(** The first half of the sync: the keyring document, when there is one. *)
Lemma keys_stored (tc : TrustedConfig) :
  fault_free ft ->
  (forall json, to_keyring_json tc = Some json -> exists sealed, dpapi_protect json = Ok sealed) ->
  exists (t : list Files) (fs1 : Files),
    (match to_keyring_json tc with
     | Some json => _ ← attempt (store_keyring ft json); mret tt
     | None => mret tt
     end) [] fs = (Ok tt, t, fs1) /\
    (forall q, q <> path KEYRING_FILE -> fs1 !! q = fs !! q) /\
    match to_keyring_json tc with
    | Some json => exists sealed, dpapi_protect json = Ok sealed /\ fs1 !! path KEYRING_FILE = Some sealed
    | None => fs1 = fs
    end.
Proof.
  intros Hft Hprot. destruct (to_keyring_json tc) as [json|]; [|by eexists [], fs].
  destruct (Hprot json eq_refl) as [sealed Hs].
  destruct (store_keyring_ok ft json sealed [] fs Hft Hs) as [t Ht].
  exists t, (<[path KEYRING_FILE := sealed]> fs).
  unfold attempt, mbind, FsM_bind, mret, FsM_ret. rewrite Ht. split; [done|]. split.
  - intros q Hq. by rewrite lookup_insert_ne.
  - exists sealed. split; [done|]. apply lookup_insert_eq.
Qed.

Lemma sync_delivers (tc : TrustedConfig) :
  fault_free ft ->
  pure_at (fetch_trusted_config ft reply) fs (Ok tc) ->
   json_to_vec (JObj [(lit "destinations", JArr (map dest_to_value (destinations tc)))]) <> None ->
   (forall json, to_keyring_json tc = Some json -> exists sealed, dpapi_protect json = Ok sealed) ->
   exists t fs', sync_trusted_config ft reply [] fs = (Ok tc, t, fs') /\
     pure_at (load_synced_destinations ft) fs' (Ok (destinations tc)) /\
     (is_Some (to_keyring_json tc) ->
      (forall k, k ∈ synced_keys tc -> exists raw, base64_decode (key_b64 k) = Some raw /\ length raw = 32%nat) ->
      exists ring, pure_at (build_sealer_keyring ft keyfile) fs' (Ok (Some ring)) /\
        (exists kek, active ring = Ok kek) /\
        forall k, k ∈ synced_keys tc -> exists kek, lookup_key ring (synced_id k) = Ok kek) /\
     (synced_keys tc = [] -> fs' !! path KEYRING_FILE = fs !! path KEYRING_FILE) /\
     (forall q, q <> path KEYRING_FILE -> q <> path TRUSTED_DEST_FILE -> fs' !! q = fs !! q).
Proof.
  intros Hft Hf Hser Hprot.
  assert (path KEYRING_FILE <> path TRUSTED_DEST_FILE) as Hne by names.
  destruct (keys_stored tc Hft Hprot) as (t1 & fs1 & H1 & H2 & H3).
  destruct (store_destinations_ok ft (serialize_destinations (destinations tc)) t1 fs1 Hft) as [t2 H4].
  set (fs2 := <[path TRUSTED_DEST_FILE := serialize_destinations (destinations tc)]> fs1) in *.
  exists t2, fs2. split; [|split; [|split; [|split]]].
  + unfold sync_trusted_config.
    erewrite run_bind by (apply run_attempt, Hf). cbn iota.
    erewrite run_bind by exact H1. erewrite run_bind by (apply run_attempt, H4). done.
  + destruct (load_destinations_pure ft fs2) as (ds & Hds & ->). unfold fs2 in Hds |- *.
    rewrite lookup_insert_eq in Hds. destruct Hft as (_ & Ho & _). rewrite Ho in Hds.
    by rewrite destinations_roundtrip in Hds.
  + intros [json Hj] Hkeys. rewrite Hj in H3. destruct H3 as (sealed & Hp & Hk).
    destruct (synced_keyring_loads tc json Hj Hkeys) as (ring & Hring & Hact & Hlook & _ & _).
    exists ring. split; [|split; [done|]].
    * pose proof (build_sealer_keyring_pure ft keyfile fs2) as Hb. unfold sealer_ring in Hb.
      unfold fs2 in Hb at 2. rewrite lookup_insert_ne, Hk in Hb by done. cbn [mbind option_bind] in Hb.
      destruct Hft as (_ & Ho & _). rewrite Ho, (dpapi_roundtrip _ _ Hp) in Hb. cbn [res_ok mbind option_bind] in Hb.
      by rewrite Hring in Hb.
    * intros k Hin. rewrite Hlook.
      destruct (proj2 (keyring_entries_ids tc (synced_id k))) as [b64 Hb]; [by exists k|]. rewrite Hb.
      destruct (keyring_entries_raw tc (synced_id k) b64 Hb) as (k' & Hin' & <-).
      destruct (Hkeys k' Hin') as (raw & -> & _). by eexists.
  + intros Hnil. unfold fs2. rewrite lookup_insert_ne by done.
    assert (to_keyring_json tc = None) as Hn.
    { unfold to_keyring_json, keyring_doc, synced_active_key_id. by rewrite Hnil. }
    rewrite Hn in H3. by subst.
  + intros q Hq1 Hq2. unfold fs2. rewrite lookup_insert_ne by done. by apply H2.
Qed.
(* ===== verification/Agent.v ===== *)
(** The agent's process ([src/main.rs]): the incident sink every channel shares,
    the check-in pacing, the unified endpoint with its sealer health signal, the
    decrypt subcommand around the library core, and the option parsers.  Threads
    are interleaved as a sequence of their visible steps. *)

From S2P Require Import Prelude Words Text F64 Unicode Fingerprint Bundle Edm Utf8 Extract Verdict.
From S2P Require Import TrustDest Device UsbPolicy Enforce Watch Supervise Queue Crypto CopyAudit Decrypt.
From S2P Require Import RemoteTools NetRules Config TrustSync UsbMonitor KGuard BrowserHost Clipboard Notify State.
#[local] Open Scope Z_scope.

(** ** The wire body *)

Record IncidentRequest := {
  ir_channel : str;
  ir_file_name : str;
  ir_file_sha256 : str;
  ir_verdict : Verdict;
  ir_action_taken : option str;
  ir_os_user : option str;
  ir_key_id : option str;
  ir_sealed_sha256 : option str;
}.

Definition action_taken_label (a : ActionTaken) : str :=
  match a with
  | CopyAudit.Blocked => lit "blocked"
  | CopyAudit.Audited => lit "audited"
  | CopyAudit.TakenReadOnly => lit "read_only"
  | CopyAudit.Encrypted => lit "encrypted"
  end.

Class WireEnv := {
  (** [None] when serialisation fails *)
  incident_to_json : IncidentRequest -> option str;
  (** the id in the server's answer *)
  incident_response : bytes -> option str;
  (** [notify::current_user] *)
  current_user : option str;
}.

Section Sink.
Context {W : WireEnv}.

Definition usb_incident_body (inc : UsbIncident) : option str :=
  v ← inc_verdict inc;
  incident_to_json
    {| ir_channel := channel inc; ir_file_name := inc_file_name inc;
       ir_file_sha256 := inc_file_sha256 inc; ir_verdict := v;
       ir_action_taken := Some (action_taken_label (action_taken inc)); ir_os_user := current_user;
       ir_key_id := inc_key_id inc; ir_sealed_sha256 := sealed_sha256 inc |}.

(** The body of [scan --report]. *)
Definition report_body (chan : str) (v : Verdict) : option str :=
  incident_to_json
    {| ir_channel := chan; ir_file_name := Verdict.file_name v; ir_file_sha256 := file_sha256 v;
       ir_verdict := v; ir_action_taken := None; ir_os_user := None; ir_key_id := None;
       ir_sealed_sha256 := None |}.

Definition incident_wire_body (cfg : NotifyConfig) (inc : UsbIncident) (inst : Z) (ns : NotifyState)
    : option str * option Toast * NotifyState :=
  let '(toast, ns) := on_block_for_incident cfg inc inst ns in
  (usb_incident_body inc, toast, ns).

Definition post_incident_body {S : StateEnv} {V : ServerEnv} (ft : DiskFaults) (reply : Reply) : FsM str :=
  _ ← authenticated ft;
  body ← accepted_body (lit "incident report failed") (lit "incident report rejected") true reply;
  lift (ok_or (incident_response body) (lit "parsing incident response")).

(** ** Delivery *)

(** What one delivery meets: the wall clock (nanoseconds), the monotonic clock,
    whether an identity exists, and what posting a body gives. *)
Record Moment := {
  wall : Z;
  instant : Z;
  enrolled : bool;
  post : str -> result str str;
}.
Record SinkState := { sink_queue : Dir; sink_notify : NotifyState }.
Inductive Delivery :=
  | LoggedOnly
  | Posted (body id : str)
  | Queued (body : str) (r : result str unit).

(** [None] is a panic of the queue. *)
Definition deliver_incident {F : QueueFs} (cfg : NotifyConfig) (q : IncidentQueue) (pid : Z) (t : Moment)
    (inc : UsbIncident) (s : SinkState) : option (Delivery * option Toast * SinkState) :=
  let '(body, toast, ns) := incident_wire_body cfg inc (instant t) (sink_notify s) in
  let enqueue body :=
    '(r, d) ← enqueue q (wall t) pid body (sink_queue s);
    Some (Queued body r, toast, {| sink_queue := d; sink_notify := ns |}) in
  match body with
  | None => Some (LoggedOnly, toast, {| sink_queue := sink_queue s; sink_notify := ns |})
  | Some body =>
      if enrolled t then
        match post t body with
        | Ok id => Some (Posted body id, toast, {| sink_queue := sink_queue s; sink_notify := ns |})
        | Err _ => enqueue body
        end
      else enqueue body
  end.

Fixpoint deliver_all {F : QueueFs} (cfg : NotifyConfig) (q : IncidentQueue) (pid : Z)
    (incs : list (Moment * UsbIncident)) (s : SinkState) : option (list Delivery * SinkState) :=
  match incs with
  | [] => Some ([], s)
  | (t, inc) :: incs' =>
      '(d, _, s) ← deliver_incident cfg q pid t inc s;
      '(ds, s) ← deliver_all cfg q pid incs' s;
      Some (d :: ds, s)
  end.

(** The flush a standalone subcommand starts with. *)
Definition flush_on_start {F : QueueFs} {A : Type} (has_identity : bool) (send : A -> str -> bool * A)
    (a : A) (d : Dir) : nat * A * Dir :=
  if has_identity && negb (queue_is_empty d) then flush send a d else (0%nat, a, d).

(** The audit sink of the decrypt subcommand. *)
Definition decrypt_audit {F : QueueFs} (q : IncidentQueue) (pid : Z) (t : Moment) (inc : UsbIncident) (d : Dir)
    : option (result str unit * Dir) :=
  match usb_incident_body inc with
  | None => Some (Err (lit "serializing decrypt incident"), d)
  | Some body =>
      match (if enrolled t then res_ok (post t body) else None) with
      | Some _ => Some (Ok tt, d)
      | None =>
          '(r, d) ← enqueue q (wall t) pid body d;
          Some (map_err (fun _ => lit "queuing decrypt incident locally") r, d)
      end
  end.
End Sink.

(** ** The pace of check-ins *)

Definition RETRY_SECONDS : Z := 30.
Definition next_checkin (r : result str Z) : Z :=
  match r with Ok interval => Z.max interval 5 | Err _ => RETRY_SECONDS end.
○ ○ ○
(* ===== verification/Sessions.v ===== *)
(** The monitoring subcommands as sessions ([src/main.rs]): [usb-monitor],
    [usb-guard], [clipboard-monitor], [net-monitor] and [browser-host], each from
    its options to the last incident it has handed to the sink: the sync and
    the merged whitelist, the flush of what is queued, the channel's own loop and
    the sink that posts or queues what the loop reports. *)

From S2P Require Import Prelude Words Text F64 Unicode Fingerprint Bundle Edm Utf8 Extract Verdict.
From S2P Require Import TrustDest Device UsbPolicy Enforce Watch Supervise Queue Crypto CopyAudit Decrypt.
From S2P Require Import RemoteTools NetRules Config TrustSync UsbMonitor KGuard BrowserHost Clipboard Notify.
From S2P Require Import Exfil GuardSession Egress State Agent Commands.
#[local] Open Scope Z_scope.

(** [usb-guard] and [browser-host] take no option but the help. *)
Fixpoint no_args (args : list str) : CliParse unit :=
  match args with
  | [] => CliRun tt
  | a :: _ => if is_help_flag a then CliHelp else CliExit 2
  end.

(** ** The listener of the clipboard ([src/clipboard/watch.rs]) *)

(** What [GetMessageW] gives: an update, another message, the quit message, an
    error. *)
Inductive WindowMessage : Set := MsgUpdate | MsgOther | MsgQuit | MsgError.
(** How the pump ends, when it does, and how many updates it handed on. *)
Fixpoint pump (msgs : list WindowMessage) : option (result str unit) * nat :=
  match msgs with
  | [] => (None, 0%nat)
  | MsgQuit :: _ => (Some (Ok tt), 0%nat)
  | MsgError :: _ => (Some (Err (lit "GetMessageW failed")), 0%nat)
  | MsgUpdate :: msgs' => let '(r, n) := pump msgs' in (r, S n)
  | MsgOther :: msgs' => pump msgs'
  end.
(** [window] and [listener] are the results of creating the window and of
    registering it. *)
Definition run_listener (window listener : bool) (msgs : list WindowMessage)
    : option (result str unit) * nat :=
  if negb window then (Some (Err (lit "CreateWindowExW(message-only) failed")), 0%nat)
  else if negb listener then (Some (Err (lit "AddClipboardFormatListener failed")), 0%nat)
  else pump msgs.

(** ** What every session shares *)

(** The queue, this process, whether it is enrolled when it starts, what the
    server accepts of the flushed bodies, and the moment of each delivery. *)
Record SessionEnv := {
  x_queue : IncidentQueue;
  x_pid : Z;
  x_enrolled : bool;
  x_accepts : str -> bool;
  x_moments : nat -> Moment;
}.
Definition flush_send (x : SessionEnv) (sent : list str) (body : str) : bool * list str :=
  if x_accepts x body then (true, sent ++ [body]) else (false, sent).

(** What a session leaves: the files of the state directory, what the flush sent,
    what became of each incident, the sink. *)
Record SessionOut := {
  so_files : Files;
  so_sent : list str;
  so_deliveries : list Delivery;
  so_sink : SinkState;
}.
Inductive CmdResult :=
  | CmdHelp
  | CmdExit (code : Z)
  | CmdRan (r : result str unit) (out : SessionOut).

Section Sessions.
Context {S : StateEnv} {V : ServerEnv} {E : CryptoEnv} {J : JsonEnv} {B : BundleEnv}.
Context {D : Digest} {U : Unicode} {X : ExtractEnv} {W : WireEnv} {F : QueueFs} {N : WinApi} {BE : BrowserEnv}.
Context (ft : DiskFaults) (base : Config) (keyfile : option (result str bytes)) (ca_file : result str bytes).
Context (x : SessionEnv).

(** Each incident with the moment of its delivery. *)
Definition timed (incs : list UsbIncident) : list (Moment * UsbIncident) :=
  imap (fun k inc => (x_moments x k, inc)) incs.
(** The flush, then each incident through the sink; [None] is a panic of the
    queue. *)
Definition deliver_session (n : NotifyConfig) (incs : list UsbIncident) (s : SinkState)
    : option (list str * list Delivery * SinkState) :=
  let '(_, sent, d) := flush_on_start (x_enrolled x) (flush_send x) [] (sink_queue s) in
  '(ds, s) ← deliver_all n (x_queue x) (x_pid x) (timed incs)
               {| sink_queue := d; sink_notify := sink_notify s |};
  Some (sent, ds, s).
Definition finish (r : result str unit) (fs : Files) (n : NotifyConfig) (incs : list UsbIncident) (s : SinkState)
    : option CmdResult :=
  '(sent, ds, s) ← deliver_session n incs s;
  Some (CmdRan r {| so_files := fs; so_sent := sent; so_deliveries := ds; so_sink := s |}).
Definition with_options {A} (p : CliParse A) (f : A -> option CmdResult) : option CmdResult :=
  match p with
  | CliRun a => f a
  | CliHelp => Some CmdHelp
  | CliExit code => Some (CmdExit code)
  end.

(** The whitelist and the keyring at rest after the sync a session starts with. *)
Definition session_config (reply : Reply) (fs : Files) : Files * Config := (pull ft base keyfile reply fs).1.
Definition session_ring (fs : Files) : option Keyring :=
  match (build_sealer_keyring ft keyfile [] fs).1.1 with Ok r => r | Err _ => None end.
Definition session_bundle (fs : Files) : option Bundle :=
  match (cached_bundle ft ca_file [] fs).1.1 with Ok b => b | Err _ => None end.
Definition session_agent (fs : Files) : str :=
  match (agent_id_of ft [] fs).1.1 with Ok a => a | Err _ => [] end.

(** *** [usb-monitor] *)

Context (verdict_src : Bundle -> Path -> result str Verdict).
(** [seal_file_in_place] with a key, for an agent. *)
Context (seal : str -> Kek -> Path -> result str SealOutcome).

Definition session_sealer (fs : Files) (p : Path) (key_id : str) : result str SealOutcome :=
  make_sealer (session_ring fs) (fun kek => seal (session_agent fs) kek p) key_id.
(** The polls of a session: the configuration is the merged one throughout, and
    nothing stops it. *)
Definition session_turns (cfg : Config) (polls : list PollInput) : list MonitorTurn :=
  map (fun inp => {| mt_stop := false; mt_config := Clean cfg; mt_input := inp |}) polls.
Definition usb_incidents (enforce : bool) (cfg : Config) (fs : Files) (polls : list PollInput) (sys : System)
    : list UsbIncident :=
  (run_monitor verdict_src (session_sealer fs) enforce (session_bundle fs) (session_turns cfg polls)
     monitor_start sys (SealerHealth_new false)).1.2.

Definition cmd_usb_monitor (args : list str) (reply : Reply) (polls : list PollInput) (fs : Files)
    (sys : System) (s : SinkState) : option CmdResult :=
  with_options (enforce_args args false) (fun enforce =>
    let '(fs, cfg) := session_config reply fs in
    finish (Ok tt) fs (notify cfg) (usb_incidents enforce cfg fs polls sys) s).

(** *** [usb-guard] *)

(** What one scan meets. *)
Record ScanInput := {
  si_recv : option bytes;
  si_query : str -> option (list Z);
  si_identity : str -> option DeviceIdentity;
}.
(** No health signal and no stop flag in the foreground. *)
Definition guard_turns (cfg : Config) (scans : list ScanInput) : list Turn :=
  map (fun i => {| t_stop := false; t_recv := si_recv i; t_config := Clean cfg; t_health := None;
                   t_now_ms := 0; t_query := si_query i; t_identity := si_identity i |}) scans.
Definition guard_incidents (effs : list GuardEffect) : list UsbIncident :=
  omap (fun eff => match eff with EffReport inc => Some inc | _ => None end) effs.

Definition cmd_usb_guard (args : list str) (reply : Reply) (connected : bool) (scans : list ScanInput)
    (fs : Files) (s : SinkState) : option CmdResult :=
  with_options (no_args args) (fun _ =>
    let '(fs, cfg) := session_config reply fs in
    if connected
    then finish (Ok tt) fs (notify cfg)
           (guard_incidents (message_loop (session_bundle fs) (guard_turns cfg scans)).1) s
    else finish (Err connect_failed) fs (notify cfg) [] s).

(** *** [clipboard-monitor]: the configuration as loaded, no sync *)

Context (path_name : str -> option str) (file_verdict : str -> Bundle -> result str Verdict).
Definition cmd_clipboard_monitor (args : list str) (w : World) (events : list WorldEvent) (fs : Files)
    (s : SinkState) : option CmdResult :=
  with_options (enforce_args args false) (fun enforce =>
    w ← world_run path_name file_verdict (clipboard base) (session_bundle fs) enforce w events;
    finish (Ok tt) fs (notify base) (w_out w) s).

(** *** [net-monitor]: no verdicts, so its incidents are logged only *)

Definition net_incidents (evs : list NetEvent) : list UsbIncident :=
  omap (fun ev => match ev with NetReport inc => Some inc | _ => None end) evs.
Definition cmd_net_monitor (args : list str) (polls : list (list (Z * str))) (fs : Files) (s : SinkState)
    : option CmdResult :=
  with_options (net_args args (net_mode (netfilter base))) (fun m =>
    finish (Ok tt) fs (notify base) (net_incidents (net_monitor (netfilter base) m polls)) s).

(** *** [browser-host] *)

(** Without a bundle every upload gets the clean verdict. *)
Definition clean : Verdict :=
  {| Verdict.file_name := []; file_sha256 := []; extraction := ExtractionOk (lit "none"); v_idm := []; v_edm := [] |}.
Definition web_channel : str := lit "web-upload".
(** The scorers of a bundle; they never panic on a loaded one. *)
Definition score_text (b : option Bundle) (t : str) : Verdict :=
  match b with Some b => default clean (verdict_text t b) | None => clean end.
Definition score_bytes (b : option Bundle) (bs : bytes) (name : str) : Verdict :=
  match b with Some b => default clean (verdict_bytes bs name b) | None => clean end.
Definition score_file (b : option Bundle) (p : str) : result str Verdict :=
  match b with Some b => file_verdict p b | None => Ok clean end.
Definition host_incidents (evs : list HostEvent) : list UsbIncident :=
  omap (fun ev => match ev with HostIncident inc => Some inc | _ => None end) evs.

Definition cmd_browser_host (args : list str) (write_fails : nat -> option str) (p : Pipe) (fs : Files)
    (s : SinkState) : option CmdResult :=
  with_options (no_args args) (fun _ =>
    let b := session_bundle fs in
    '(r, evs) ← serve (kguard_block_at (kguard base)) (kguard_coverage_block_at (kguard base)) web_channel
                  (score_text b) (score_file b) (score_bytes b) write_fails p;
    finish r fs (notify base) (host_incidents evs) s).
○ ○ ○
- _Exercise details_
Return each line above where the word "ScanInput" shows up.

- _Worked solution_
Record ScanInput := {
Definition guard_turns (cfg : Config) (scans : list ScanInput) : list Turn :=
Definition cmd_usb_guard (args : list str) (reply : Reply) (connected : bool) (scans : list ScanInput)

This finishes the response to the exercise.